Anthropogenic activities are altering flood frequency-magnitude distributions along many of the world’s large rivers, yet isolating the impact of any single factor amongst the multitudes of competing anthropogenic drivers is a persistent, yet important challenge if we are to mitigate their negative consequences. The Usumacinta River in southeastern Mexico provides an ideal opportunity to study an anthropogenic driver in isolation: tropical forest conversion. This article employs a novel approach to disentangle the anthropogenic signal from climate variability, and provides valuable insights into the impact of forest conversion on flood severity. Here we analyse continuous daily time series of precipitation, temperature, and discharge to identify long-term trends, and compare ratios of catchment-wide precipitation totals to daily discharges in order to account for climatic variability. We also identify an anthropogenic signature of tropical forest conversion at the intra-annual scale, successfully reproduce this signal using a distributed hydrological model (VMOD), and demonstrate that the continued conversion of tropical forest to agricultural land use will further exacerbate large-scale flooding.
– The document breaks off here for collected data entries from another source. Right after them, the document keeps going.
Definition page_idx (s : buddy) (virt_addr : Z) : Z := u64 (virt_addr - base_virt s) / BUDDY_PAGE_SIZE.
Definition page_addr (s : buddy) (idx : Z) : Z := u64 (base_virt s + idx * BUDDY_PAGE_SIZE).
Definition buddy_idx (p order : Z) : Z := Z.lxor p (Z.shiftl 1 order).

(** ** List operations *)

Definition push (order idx : Z) (s : buddy) : buddy :=
  let h := head s order in
  let s := set_next idx h s in
  let s := set_prev idx None s in
  let s := match h with Some x => set_prev x (Some idx) s | None => s end in
  let s := set_head order (Some idx) s in
  let s := set_count order (u32 (count s order + 1)) s in
  set_order idx (u8 order) s.

(** [BUDDY_MAX_PAGES] when the list is empty. *)
Definition pop (order : Z) (s : buddy) : Z * buddy :=
  match head s order with
  | None => (BUDDY_MAX_PAGES, s)
  | Some node =>
      let n := next s node in
      let s := set_head order n s in
      let s := match n with Some x => set_prev x None s | None => s end in
      let s := set_count order (u32 (count s order - 1)) s in
      (node, set_order node 0xFF s)
  end.

Definition remove (order idx : Z) (s : buddy) : buddy :=
  let n := next s idx in
  let p := prev s idx in
  let s := match p with Some y => set_next y n s | None => set_head order n s end in
  let s := match n with Some x => set_prev x p s | None => s end in
  let s := set_count order (u32 (count s order - 1)) s in
  set_order idx 0xFF s.

Definition is_free (s : buddy) (idx order : Z) : bool :=
  (idx <? total_pages s) && (order_map s idx =? u8 order).

(** ** Initialisation *)

(** [while (aligned_p + blk <= limit)]: pushes blocks; returns the last [p]. *)
Fixpoint seed_order (fuel : nat) (ord blk aligned_p limit p : Z) (s : buddy) : Z * buddy :=
  match fuel with
  | O => (p, s)
  | S fuel =>
      if aligned_p + blk <=? limit then
        let s := push ord aligned_p s in
        let s := add_free blk s in
        seed_order fuel ord blk (aligned_p + blk) limit (aligned_p + blk) s
      else (p, s)
  end.

(** [for (ord = n - 1; ord >= 0 && p < limit; ord--)] *)
Fixpoint seed (n : nat) (limit p : Z) (s : buddy) : buddy :=
  match n with
  | O => s
  | S n =>
      if p <? limit then
        let blk := Z.shiftl 1 (Z.of_nat n) in
        let aligned_p := (p + blk - 1) .&~ (blk - 1) in
        let '(p, s) := seed_order (Z.to_nat BUDDY_MAX_PAGES) (Z.of_nat n) blk aligned_p limit p s in
        seed n limit p s
      else s
  end.

Definition buddy_init (phys virt size_bytes : Z) : buddy :=
  let total := Z.min (size_bytes / BUDDY_PAGE_SIZE) BUDDY_MAX_PAGES in
  let map_pages := (total + BUDDY_PAGE_SIZE - 1) / BUDDY_PAGE_SIZE in
  let s := Buddy phys virt total 0 (fun _ => None) (fun _ => 0) (fun _ => 0xFF)
             (fun _ => None) (fun _ => None) false in
  let npages := u64 (total - map_pages) in
  let s := seed 11 (u64 (map_pages + npages)) map_pages s in
  Buddy (base_phys s) (base_virt s) (total_pages s) (free_pages s) (head s) (count s)
    (order_map s) (next s) (prev s) true.
(** The whole effect of a tick on the current process and the queue. *)
Lemma tick_spec s l :
  sched_inv s l ->
  exists s', scheduler_tick s = Some s' /\ sched_ticks s' = u64 (sched_ticks s + 1) /\
    match current_process s with
    | Some c =>
        if 1 <? time_slice (proc s c) then
          sched_inv s' l /\ current_process s' = Some c /\
          time_slice (proc s' c) = time_slice (proc s c) - 1
        else
          exists next, chosen s (requeued s l c) = Some next /\ current_process s' = Some next /\
            sched_inv s' (tail (requeued s l c)) /\
            time_slice (proc s' next) = SCHED_DEFAULT_QUANTUM /\ p_context (proc s' c) = cpu s
    | None =>
        exists next, chosen s l = Some next /\ current_process s' = Some next /\
          sched_inv s' (tail l) /\ time_slice (proc s' next) = SCHED_DEFAULT_QUANTUM /\ cpu s' = cpu s
    end.
Proof.
  intros Hi. destruct (current_process s) as [c|] eqn:Hc.
  - destruct (tick_current s l c Hi Hc) as (s1 & Hs & Hcpu & Ht & Hsl & ->).
    pose proof (sched_inv_ext _ _ _ Hi Hs) as H1.
    assert (current_process s1 = Some c) as Hc1 by (destruct Hs as (_ & _ & _ & _ & -> & _); done).
    destruct (Z.ltb_spec 1 (time_slice (proc s c))) as [Hlt|Hge].
    + exists s1. split_and!; try done. by apply Hsl.
    + destruct (reschedule_spec s1 l c H1 Hc1) as (next & s' & -> & Hn & HI & Hcur & Hq & _ & Hx & _ & _ & Ht').
      exists s'. split; [done|]. split; [congruence|]. exists next.
      rewrite (requeued_same s s1 l c Hs) in *. rewrite (chosen_same s s1 _ Hs) in Hn.
      split_and!; try done. congruence.
  - unfold scheduler_tick. set (s0 := set_sched_ticks _ s).
    change (current_process s0) with (current_process s). rewrite Hc.
    pose proof (sched_inv_ext _ s0 _ Hi (ticks_same s)) as H0.
    destruct (dequeue_next s0 l H0) as (next & s2 & -> & Hn & Hv & HQ & HR & HT & Hnin & Hin).
    injection HR as F1 F2 F3 F4 F5 F6 _ _. destruct (dispatch_facts next s2) as (D1 & D2 & D3).
    assert (proc s2 = proc s0) as P2 by (unfold proc; by rewrite HT).
    eexists. split; [done|]. split; [done|]. exists next. split; [done|]. split; [done|].
    assert (forall p, proc (switch_space next (dispatch next s2)) p = proc (dispatch next s2) p) as P3 by done.
    split; [|split; [rewrite P3, D2, Z.eqb_refl; done|done]].
    apply (dispatch_inv s0 _ l next); try done.
    + intros p Hp Hr. apply (si_running _ _ H0 p Hp) in Hr. simpl in Hr. congruence.
    + by destruct HQ.
    + intros p Hp. by rewrite P3, D2, (proj2 (Z.eqb_neq _ _) Hp), P2.
    + by rewrite P3, D2, Z.eqb_refl.
Qed.

(** The operations of the scheduler, called in any order.  A process is added
    when it is not READY already, and blocks with a reason that is neither
    READY nor RUNNING. *)
Inductive sched_step : kstate A -> kstate A -> Prop :=
| step_add s p : valid_slot p -> state (proc s p) <> PROC_STATE_READY ->
    sched_step s (scheduler_add (Some p) s)
| step_tick s s' : scheduler_tick s = Some s' -> sched_step s s'
| step_yield s s' : scheduler_yield s = Some s' -> sched_step s s'
| step_block s p reason : valid_slot p -> reason <> PROC_STATE_READY -> reason <> PROC_STATE_RUNNING ->
    sched_step s (scheduler_block (Some p) reason s)
| step_unblock s p : valid_slot p -> sched_step s (scheduler_unblock (Some p) s).

Lemma add_inv s l p :
  sched_inv s l -> valid_slot p -> state (proc s p) <> PROC_STATE_READY ->
  sched_inv (ready_enqueue p s) (l ++ [p]).
Proof.
  intros Hi Hp Hs. rewrite (si_ready _ _ Hi p Hp) in Hs.
  destruct (enqueue_inv s l p (state (proc s p)) Hi Hp Hs) as [H _]. by rewrite mod_proc_id in H.
Qed.

Lemma step_inv s s' l : sched_inv s l -> sched_step s s' -> exists l', sched_inv s' l'.
Proof.
  intros Hi Hst. destruct Hst as [s0 p Hp Hs|s0 s1 Ht|s0 s1 Hy|s0 p reason Hp H1 H2|s0 p Hp].
  - exists (l ++ [p]). by apply add_inv.
  - destruct (tick_spec s0 l Hi) as (s2 & Ht' & _ & H). rewrite Ht' in Ht. injection Ht as ->.
    destruct (current_process s0) as [c|]; [case_if|].
    + exists l. apply H.
    + destruct H as (n & _ & _ & H & _). by eexists.
    + destruct H as (n & _ & _ & H & _). by eexists.
  - unfold scheduler_yield in Hy. destruct (current_process s0) as [c|] eqn:Hc.
    + destruct (reschedule_spec s0 l c Hi Hc) as (n & s2 & Hr & _ & H & _).
      rewrite Hr in Hy. injection Hy as ->. by eexists.
    + injection Hy as <-. by exists l.
  - eexists. by apply remove_inv.
  - unfold scheduler_unblock, state_is. destruct (decide (state (proc s0 p) = PROC_STATE_READY)) as [E|E].
    + rewrite bool_decide_true by done. by exists l.
    + rewrite bool_decide_false by done. simpl. case_bool_decide; [by exists l|].
      exists (l ++ [p]). by apply add_inv.
Qed.

(** C8: In every state the scheduler reaches, the ready queue holds
    exactly the READY processes, each once; at most one process is RUNNING and
    it is [current_process]; CR3 is its page table and the TSS its kernel
    stack.  The queue never overflows and no operation dereferences NULL. *)
Theorem scheduler_reachable s l s' :
  sched_inv s l -> reach sched_step s s' ->
  (exists l', sched_inv s' l' /\ (length l' <= MAX_READY)%nat) /\
  is_Some (scheduler_tick s') /\ is_Some (scheduler_yield s').
Proof.
  intros Hi Hr. assert (exists l', sched_inv s' l') as [l' H'].
  { refine (reach_invariant sched_step (fun t => exists k, sched_inv t k) s s' _ _ Hr); [|by exists l].
    intros a b [k Hk] Hs. by eapply step_inv. }
  split_and!.
  - exists l'. split; [done|]. pose proof (rr_cap _ _ _ _ _ (qr_ring _ _ (si_rep _ _ H'))) as Hl.
    by rewrite length_fmap in Hl.
  - destruct (tick_spec s' l' H') as (s2 & -> & _). by eexists.
  - unfold scheduler_yield. destruct (current_process s') as [c|] eqn:Hc; [|by eexists].
    destruct (reschedule_spec s' l' c H' Hc) as (n & s2 & -> & _). by eexists.
Qed.

(** After [scheduler_init] the invariant holds with an empty queue. *)
Lemma scheduler_init_inv s s' i :
  scheduler_init (Some i) s = Some s' -> length (ready_queue s) = MAX_READY ->
  valid_slot i -> current_process s = None ->
  (forall p, valid_slot p -> state (proc s p) <> PROC_STATE_READY /\
                             state (proc s p) <> PROC_STATE_RUNNING) ->
  sched_inv s' [].
Proof.
  intros [= <-] Hq Hi Hc Hst. split; simpl.
  - split; [|done]. simpl. apply ring_empty; [done|]. unfold MAX_READY. lia.
  - constructor.
  - set_solver.
  - intros p Hp. destruct (Hst p Hp) as [H _]. split; [done|set_solver].
  - intros p Hp Hr. by destruct (Hst p Hp) as [_ H].
  - congruence.
  - by exists i.
Qed.

(** [n] timer interrupts. *)
Fixpoint ticks (n : nat) s : option (kstate A) :=
  match n with
  | O => Some s
  | S n => match scheduler_tick s with Some s => ticks n s | None => None end
  end.

Lemma ticks_app n m s s1 : ticks n s = Some s1 -> ticks (n + m) s = ticks m s1.
Proof.
  revert s. induction n as [|n IH]; intros s; simpl; [by intros [= ->]|].
  destruct (scheduler_tick s) as [t|]; [apply IH|done].
Qed.

(** The time left to the current process. *)
Definition slice s : Z :=
  match current_process s with Some c => time_slice (proc s c) | None => 0 end.
(** Only slot [p], memory and open files change. *)
Record slot_frame p s s' : Prop := {
  sf_other q : q <> p -> proc s' q = proc s q;
  sf_list : process_list s' = process_list s;
  sf_queue : ready_queue s' = ready_queue s /\ ready_head s' = ready_head s /\
             ready_tail s' = ready_tail s /\ ready_count s' = ready_count s;
  sf_rest : current_process s' = current_process s /\ idle_proc s' = idle_proc s /\
            cpu s' = cpu s /\ tss_rsp0 s' = tss_rsp0 s /\ sched_ticks s' = sched_ticks s;
  sf_vm : same_regs (vmem s) (vmem s')
}.

Lemma slot_frame_refl p s : slot_frame p s s.
Proof. by split. Qed.

Lemma slot_frame_trans p s1 s2 s3 : slot_frame p s1 s2 -> slot_frame p s2 s3 -> slot_frame p s1 s3.
Proof.
  intros [A1 A2 (A3 & A4 & A5 & A6) (A7 & A8 & A9 & A10 & A11) A12]
         [B1 B2 (B3 & B4 & B5 & B6) (B7 & B8 & B9 & B10 & B11) B12]. split.
  - intros q Hq. rewrite B1, A1; done.
  - congruence.
  - split_and!; congruence.
  - split_and!; congruence.
  - by eapply same_regs_trans.
Qed.

Lemma slot_frame_mod p f s : slot_frame p s (mod_proc p f s).
Proof. split; try done. intros q Hq. by apply proc_mod_ne. Qed.

Lemma slot_frame_vm p m s : same_regs (vmem s) m -> slot_frame p s (set_vmem m s).
Proof. by split. Qed.

Lemma slot_frame_pid p n s : slot_frame p s (set_next_pid n s).
Proof. by split. Qed.

Lemma slot_frame_close p fd s : slot_frame p s (fd_close p fd s).
Proof.
  unfold fd_close. case_if; [apply slot_frame_refl|].
  destruct (fd_file _) as [f|]; [|apply slot_frame_refl].
  refine (slot_frame_trans p _ _ _ _ (slot_frame_mod p _ _)).
  unfold vfs_close. destruct (f_node _); [|apply slot_frame_refl]. by case_if; split.
Qed.

Lemma setup_stack_frame te p e s :
  slot_frame p s (setup_kernel_stack te p e s).2 /\
  (exists a b, proc (setup_kernel_stack te p e s).2 p =
               set_kernel_stack_size b (set_kernel_stack a (proc s p))) /\
  next_pid (setup_kernel_stack te p e s).2 = next_pid s.
Proof.
  unfold setup_kernel_stack. destruct (alloc_frames _ _) as [ph f]. case_if; cbn [snd].
  - split; [by apply slot_frame_vm|]. split; [|done].
    exists (kernel_stack (proc s p)), (kernel_stack_size (proc s p)).
    change (proc (set_vmem ?m s) p) with (proc s p). by destruct (proc s p).
  - split; [|split; [|done]].
    2: { eexists _, _. change (proc (set_vmem ?m ?t) p) with (proc t p).
         change (proc (set_vmem ?m ?t) p) with (proc t p). by rewrite !proc_mod_eq. }
    apply (slot_frame_trans p _ (mod_proc p (set_kernel_stack_size KSTACK_SIZE) (mod_proc p
             (set_kernel_stack (PHYS_TO_VIRT ph)) (set_vmem (with_frames f (vmem s)) s)))); [|by split].
    eapply slot_frame_trans; [|apply slot_frame_mod]. eapply slot_frame_trans; [|apply slot_frame_mod].
    by apply slot_frame_vm.
Qed.

(** The scheduler's invariant, when a slot it does not use changes. *)
Lemma sched_inv_slot p s s' rq :
  sched_inv s rq -> slot_frame p s s' -> p ∉ rq -> current_process s <> Some p ->
  state (proc s' p) <> PROC_STATE_READY -> state (proc s' p) <> PROC_STATE_RUNNING ->
  sched_inv s' rq.
Proof.
  intros [[Q1 Q2] N V R U C I] [F1 F2 (F3 & F4 & F5 & F6) (F7 & F8 & F9 & F10 & F11) [F12 _]] Hp Hc H1 H2.
  split.
  - split; congruence.
  - done.
  - done.
  - intros q Hq. destruct (decide (q = p)) as [->|Hne]; [naive_solver|]. rewrite F1 by done. by apply R.
  - intros q Hq. destruct (decide (q = p)) as [->|Hne]; [done|]. rewrite F1, F7 by done. by apply U.
  - intros c. rewrite F7, F10, F12. intros Hcc. rewrite F1 by congruence. by apply C.
  - by rewrite F8.
Qed.

(** Links do not matter to the scheduler. *)
Lemma sched_inv_links s s' rq :
  sched_inv s rq -> (forall q, not_links (proc s q) (proc s' q)) ->
  ready_queue s' = ready_queue s -> ready_head s' = ready_head s -> ready_tail s' = ready_tail s ->
  ready_count s' = ready_count s -> current_process s' = current_process s ->
  idle_proc s' = idle_proc s -> tss_rsp0 s' = tss_rsp0 s -> vmem s' = vmem s -> sched_inv s' rq.
Proof.
  intros Hi Hl H1 H2 H3 H4 H5 H6 H7 H8. apply (sched_inv_ext s); [done|].
  unfold same_sched. rewrite H8. split_and!; try done. intros q. by destruct (Hl q) as (a & b & ->).
Qed.
End frames.

(** ** The invariant of the process subsystem *)

Section kernel_inv.
Context {A : Type} `{FrameAlloc A}.
Implicit Types (s : kstate A) (p q c : Z) (l rq : list Z).

(** [rq] is the ready queue and [l] the list of all processes. *)
Record kernel_inv s rq l : Prop := {
  ki_sched : sched_inv s rq;
  ki_table : table_inv s l;
  ki_current c : current_process s = Some c -> c ∈ l;
  ki_idle i : idle_proc s = Some i -> i ∈ l;
  ki_pids : 0 < next_pid s
}.

Lemma ki_ready_in s rq l p : kernel_inv s rq l -> p ∈ rq -> p ∈ l.
Proof.
  intros Hk Hp. pose proof (si_valid _ _ (ki_sched _ _ _ Hk) p Hp) as Hv.
  destruct (decide (p ∈ l)) as [|Hn]; [done|].
  apply (ti_free _ _ (ki_table _ _ _ Hk) p Hv) in Hn.
  apply (si_ready _ _ (ki_sched _ _ _ Hk) p Hv) in Hp. congruence.
Qed.

Lemma find_unused_spec n a s i :
  find_unused n a s = Some i -> a <= i < a + Z.of_nat n /\ state (proc s i) = PROC_STATE_UNUSED.
Proof.
  revert a. induction n as [|n IH]; intros a; cbn [find_unused]; [done|].
  unfold state_is. case_bool_decide as E.
  - intros [= <-]. split; [lia|done].
  - intros Hf. apply IH in Hf as [H1 H2]. split; [lia|done].
Qed.

(** Every used slot is taken when none is found. *)
Lemma find_unused_None n a s :
  find_unused n a s = None -> forall i, a <= i < a + Z.of_nat n -> state (proc s i) <> PROC_STATE_UNUSED.
Proof.
  revert a. induction n as [|n IH]; intros a; cbn [find_unused]; [lia|].
  unfold state_is. case_bool_decide as E; [done|]. intros Hf i Hi.
  destruct (decide (i = a)) as [->|]; [done|]. apply (IH (a + 1) Hf). lia.
Qed.

Lemma alloc_slot_spec s rq l p s' :
  kernel_inv s rq l -> alloc_process_slot s = Some (p, s') ->
  valid_slot p /\ (p ∉ l) /\ s' = mod_proc p (fun _ => proc_zero) s.
Proof.
  intros Hk. unfold alloc_process_slot. destruct (find_unused _ 0 s) as [i|] eqn:E; [|done].
  intros [= -> <-]. apply find_unused_spec in E as [Hv Hu]. split; [exact Hv|]. split; [|done].
  intros Hp. apply (ti_live _ _ (ki_table _ _ _ Hk)) in Hp. by rewrite Hu in Hp.
Qed.

(** A slot outside the list that stays free. *)
Lemma slot_unused_inv s s' rq l p :
  kernel_inv s rq l -> valid_slot p -> p ∉ l -> slot_frame p s s' ->
  state (proc s' p) = PROC_STATE_UNUSED -> next_pid s <= next_pid s' -> kernel_inv s' rq l.
Proof.
  intros Hk Hv Hp Hf Hu Hn. pose proof (ki_ready_in s rq l p Hk) as Hrq.
  destruct Hk as [Hs [D N V L F P U] C I Pd]. pose proof (sf_other _ _ _ Hf) as Ho.
  assert (forall q, q ∈ l -> proc s' q = proc s q) as Hl by (intros q Hq; apply Ho; by intros ->).
  destruct (sf_rest _ _ _ Hf) as (R1 & R2 & _). split.
  - apply (sched_inv_slot p s); [done|done|by intros ?%Hrq|by intros ?%C|by rewrite Hu|by rewrite Hu].
  - split.
    + rewrite (sf_list _ _ _ Hf). refine (dll_ext _ _ _ _ _ _ _ _ D). intros q Hq. unfold nx, pv.
      by rewrite Hl.
    + done.
    + done.
    + intros q Hq. rewrite Hl by done. by apply L.
    + intros q Hq Hq'. destruct (decide (q = p)) as [->|]; [done|]. rewrite Ho by done. by apply F.
    + intros q Hq. rewrite Hl by done. specialize (P q Hq). lia.
    + intros q q' Hq Hq'. rewrite !Hl by done. by apply U.
  - rewrite R1. apply C.
  - rewrite R2. apply I.
  - lia.
Qed.

Lemma list_add_rest p s :
  process_list (process_list_add p s) = Some p /\
  ready_queue (process_list_add p s) = ready_queue s /\
  ready_head (process_list_add p s) = ready_head s /\
  ready_tail (process_list_add p s) = ready_tail s /\
  ready_count (process_list_add p s) = ready_count s /\
  current_process (process_list_add p s) = current_process s /\
  idle_proc (process_list_add p s) = idle_proc s /\
  tss_rsp0 (process_list_add p s) = tss_rsp0 s /\
  vmem (process_list_add p s) = vmem s /\ next_pid (process_list_add p s) = next_pid s.
Proof. unfold process_list_add. rewrite !process_list_mod. by destruct (process_list s). Qed.

(** A slot outside the list that becomes a process. *)
Lemma slot_added_inv s s' rq l p :
  kernel_inv s rq l -> valid_slot p -> p ∉ l -> slot_frame p s s' ->
  state (proc s' p) = PROC_STATE_CREATED -> pid (proc s' p) = next_pid s ->
  next_pid s' = next_pid s + 1 ->
  kernel_inv (process_list_add p s') rq (p :: l).
Proof.
  intros Hk Hv Hp Hf Hc Hpid Hn. pose proof (ki_ready_in s rq l p Hk) as Hrq.
  destruct Hk as [Hs [D N V L F P U] C I Pd]. pose proof (sf_other _ _ _ Hf) as Ho.
  destruct (sf_rest _ _ _ Hf) as (R1 & R2 & _).
  assert (forall q, q ∈ l -> proc s' q = proc s q) as Hl by (intros q Hq; apply Ho; by intros ->).
  assert (forall q, state (proc (process_list_add p s') q) = state (proc s' q) /\
                    pid (proc (process_list_add p s') q) = pid (proc s' q)) as Hk.
  { intros q. by destruct (list_add_links p s' q) as (a & b & ->). }
  destruct (list_add_rest p s') as (_ & A1 & A2 & A3 & A4 & A5 & A6 & A7 & A8 & A9). split.
  - apply (sched_inv_links s'); try done; [|by apply list_add_links].
    apply (sched_inv_slot p s); [done|done|by intros ?%Hrq|by intros ?%C|by rewrite Hc|by rewrite Hc].
  - split.
    + apply list_add_dll; [|done|done]. rewrite (sf_list _ _ _ Hf).
      refine (dll_ext _ _ _ _ _ _ _ _ D). intros q Hq. unfold nx, pv. by rewrite Hl.
    + by constructor.
    + intros q [->|Hq]%elem_of_cons; [done|by apply V].
    + intros q Hq. destruct (Hk q) as [-> _]. apply elem_of_cons in Hq as [->|Hq]; [by rewrite Hc|].
      rewrite Hl by done. by apply L.
    + intros q Hq [Hne Hq']%not_elem_of_cons. destruct (Hk q) as [-> _]. rewrite Ho by done. by apply F.
    + intros q Hq. destruct (Hk q) as [_ ->]. rewrite A9, Hn.
      apply elem_of_cons in Hq as [->|Hq]; [lia|]. rewrite Hl by done. specialize (P q Hq). lia.
    + intros q q' Hq Hq'. destruct (Hk q) as [_ ->], (Hk q') as [_ ->].
      apply elem_of_cons in Hq as [->|Hq], Hq' as [->|Hq']; [done| | |].
      * rewrite Hpid, Hl by done. specialize (P q' Hq'). lia.
      * rewrite Hpid, Hl by done. specialize (P q Hq). lia.
      * rewrite !Hl by done. by apply U.
  - intros c Hcc. apply elem_of_cons. right. apply C. congruence.
  - intros i Hi. apply elem_of_cons. right. apply I. congruence.
  - lia.
Qed.

(** A failed creation or fork leaves the slot free. *)
Lemma create_failed s t rq l p :
  kernel_inv s rq l -> valid_slot p -> p ∉ l -> slot_frame p s t -> next_pid t = next_pid s + 1 ->
  kernel_inv (mod_proc p (set_state PROC_STATE_UNUSED) t) rq l.
Proof.
  intros Hk Hv Hp Ft Nt. apply (slot_unused_inv s _ rq l p); try done.
  - eapply slot_frame_trans; [done|apply slot_frame_mod].
  - by rewrite proc_mod_eq.
  - change (next_pid (mod_proc ?a ?f ?b)) with (next_pid b). lia.
Qed.

(** [process_create]: a new process with the next identifier, or nothing. *)
Lemma create_inv te nm e k now s rq l :
  kernel_inv s rq l -> next_pid s + 1 < 2 ^ 32 ->
  let '(r, s') := process_create te nm e k now s in
  match r with
  | Some p => valid_slot p /\ (p ∉ l) /\ kernel_inv s' rq (p :: l) /\
              pid (proc s' p) = next_pid s /\ state (proc s' p) = PROC_STATE_CREATED /\
              sigstate (proc s' p) = signal_init_process /\
              name (proc s' p) = <[63%nat := 0]> (strncpy (replicate 64 0) nm 63) /\
              exists sp, p_context (proc s' p) =
                         Ctx 0 0 0 0 0 0 sp te 0x202 GDT_KERNEL_CODE GDT_KERNEL_DATA
  | None => kernel_inv s' rq l
  end.
Proof.
  intros Hk Hw. unfold process_create. pose proof (ki_pids _ _ _ Hk) as Hpos.
  destruct (alloc_process_slot s) as [[p s1]|] eqn:Ea; [|done].
  destruct (alloc_slot_spec s rq l p s1 Hk Ea) as (Hv & Hp & ->). cbv zeta.
  set (s1 := mod_proc p (fun _ => proc_zero) s).
  set (s2 := set_next_pid (u32 (next_pid s1 + 1)) s1).
  set (par := match current_process s2 with Some c => _ | None => _ end).
  set (s3 := mod_proc p (new_process nm (next_pid s1) par now) s2).
  assert (slot_frame p s s3) as F3.
  { apply (slot_frame_trans p _ s1); [apply slot_frame_mod|].
    apply (slot_frame_trans p _ s2); [apply slot_frame_pid|apply slot_frame_mod]. }
  assert (next_pid s3 = next_pid s + 1) as N3 by (apply u32_small; lia).
  set (sp := if k then _ else _). destruct sp as [space s4] eqn:Esp.
  assert (slot_frame p s s4 /\ proc s4 = proc s3 /\ next_pid s4 = next_pid s3) as (F4 & P4 & N4).
  { unfold sp in Esp. destruct k; [by injection Esp as <- <-|].
    pose proof (create_space_regs (vmem s3)) as Hr. destruct (vmm_create_address_space (vmem s3)) as [a m].
    injection Esp as <- <-. split; [|done]. eapply slot_frame_trans; [done|]. by apply slot_frame_vm. }
  set (s5 := mod_proc p (set_address_space space) s4).
  assert (slot_frame p s s5) as F5 by (eapply slot_frame_trans; [done|apply slot_frame_mod]).
  assert (proc s5 p = set_address_space space (new_process nm (next_pid s) par now proc_zero)) as S5.
  { unfold s5. rewrite proc_mod_eq, P4. unfold s3, s2, s1. rewrite proc_mod_eq.
    change (proc (set_next_pid ?x ?t) p) with (proc t p). by rewrite proc_mod_eq. }
  case_if; [apply (create_failed s); try done; change (next_pid s5) with (next_pid s4); congruence|].
  destruct (setup_stack_frame te p e s5) as (F6 & (ka & kb & S6) & N6).
  destruct (setup_kernel_stack te p e s5) as [rsp0 s6]. cbn [snd] in *.
  pose proof (slot_frame_trans _ _ _ _ F5 F6) as F7. change (next_pid s5) with (next_pid s4) in N6.
  case_if.
  - destruct k; apply (create_failed s); try done; try congruence.
    + eapply slot_frame_trans; [done|]. apply slot_frame_vm, destroy_space_regs.
    + change (next_pid (set_vmem ?m ?b)) with (next_pid b). congruence.
  - split; [done|]. split; [done|]. split.
    + apply (slot_added_inv s); try done; rewrite ?proc_mod_eq, ?S6, ?S5; try done.
      * eapply slot_frame_trans; [done|apply slot_frame_mod].
      * change (next_pid (mod_proc ?a ?f ?b)) with (next_pid b). congruence.
    + match goal with |- context [process_list_add p ?t] =>
        destruct (list_add_links p t p) as (a & b & ->) end.
      rewrite proc_mod_eq, S6, S5. split_and!; try done. by exists rsp0.
Qed.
We find statistically significant increasing trends in annual minimum, mean, and maximum discharges that are not evident in either precipitation or temperature records. We also find that mean monthly discharges have increased between 7% and 75% in the past decade, in contrast to mean monthly precipitation, which shows no statistically significant trend. Model results demonstrate that forest cover loss is responsible for raising the 10-year return peak discharge by 25%, while the total conversion of forest to agricultural use would result in an additional 18% rise. These findings highlight the need for a holistic approach to catchment-wide land management in tropical regions that weights the benefits of agricultural expansion against the consequences of increased flood prevalence, and the economic and social costs that they incur.